RNA is an obvious example. The examples and benchmarks they give in the paper are not the straw men the DNA LLMs are beating the stuffing out.

Also CRE activity is highly cell type specific. This article is a pretty awesome demonstration of model guided design of cell type specific cis regulatory elements.

https://www.biorxiv.org/content/10.1101/2023.08.08.552077v1

An LLM would not be able to do this because DNA itself contains no contextual information about cell type - every cell has a copy of the full genome. Epigenetic tracks however contain a lot of information germane to the cellular context - ex which parts of the genome are being transcribed.

dekhn · on March 14, 2024

but epigenetics is just DNA. it's state information stored directly in the DNA, or in directly attached machinery. from the perspective of learned models, those are just other features.

But realistically, the right source for transcription is the RNA in the cell, not the epigenetics. Nearly all cell type profiling is based on RNA. It's far easier and more reliable to interrogate the transcriptome than to try to gain info from epigenetic states.

pfisherman · on March 14, 2024

Epigenetics is not just DNA, think of it more like the (hidden) state of DNA. Histone modifications and open chromatin and other epigenetic readouts are like emissions / indicators of the hidden state.

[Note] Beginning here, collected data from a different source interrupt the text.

Definition write_base (tag : TlvTag) (v : Value) (base : Base) : Tokens :=
  match base with
  | BBool => let? b := ok_or (as_bool v) InvalidTlv in Ok [WBool tag b]
  | Single =>
      let? n := as_f64_or v in
      let narrowed := f32_of_f64 n in
      if negb (is_finite_float narrowed) then Err InvalidTlv else Ok [WF32 tag narrowed]
  | Double => let? n := as_f64_or v in Ok [WF64 tag n]
  | Utf8 => let? s := ok_or (as_str v) InvalidTlv in Ok [WUtf8 tag s]
  | Octets =>
      let? s := ok_or (as_str v) InvalidTlv in
      let? raw := ok_or (b64_decode s) InvalidTlv in Ok [WStr tag raw]
  | EpochS =>
      let? matter := to_matter_epoch v MATTER_EPOCH_OFFSET_S in
      let? n := ok_or (try_from_u 32 matter) InvalidTlv in Ok [WU 32 tag n]
  | EpochUs => let? matter := to_matter_epoch v MATTER_EPOCH_OFFSET_US in Ok [WU 64 tag matter]
  | Unsigned bytes => write_unsigned tag v bytes
  | Signed bytes => write_signed tag v bytes
  end.

(** [emit_struct]: resolve every key, refuse two keys with one tag, then write
    the members in ascending tag order. *)
Fixpoint sort_members (resolve : string -> Result (Z * option TypeHint) TlvError)
    (members : list (string * Writer)) (sorted : BTreeMap Z (option TypeHint * Writer)) :
    Result (BTreeMap Z (option TypeHint * Writer)) TlvError :=
  match members with
  | [] => Ok sorted
  | (key, w) :: members =>
      let? (ctx, hint) := resolve key in
      if bt_contains sorted ctx then Err InvalidTlv
      else sort_members resolve members (bt_insert ctx (hint, w) sorted)
  end.

Definition emit_struct (tag : TlvTag) (members : list (string * Writer))
    (resolve : string -> Result (Z * option TypeHint) TlvError) : Tokens :=
  let? sorted := sort_members resolve members [] in
  let? body := collect_results (fun '(ctx, (hint, w)) => w (Context ctx) hint) sorted in
  Ok (WStartStruct tag :: concat body ++ [WEnd]).

Definition field_hint (f : Field) (c : Cluster) : TypeHint :=
  {| th_ty := f_ty f; th_is_list := f_is_list f; th_cluster := Some c |}.

Definition resolve_named (fields : list Field) (c : Cluster) (key : string) : Result (Z * option TypeHint) TlvError :=
  let? f := ok_or (List.find (fun f => eq_ignore_ascii_case (f_name f) key) fields) InvalidTlv in
  let? ctx := ok_or (try_from_u 8 (f_code f)) InvalidTlv in
  Ok (ctx, Some (field_hint f c)).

The relationship is like that between the words in a book and the page that is actively being read. I know that is a hackneyed analogy; but coffee is wearing off :)

dekhn · on March 14, 2024

Those are all readable using standard DNA sequencing techniques, so again, it's just state attributes of the DNA.

(I've worked in genomics for 30+ years. I'm not just spitballing here).

pfisherman · on March 15, 2024

DNA libraries are read out using sequencing techniques. But I doubt anyone would say they are just measuring DNA. It’s kind of like saying a luciferase based assay is just measuring the intensity of light.

dekhn · on March 15, 2024

yes, that is the terminology we use.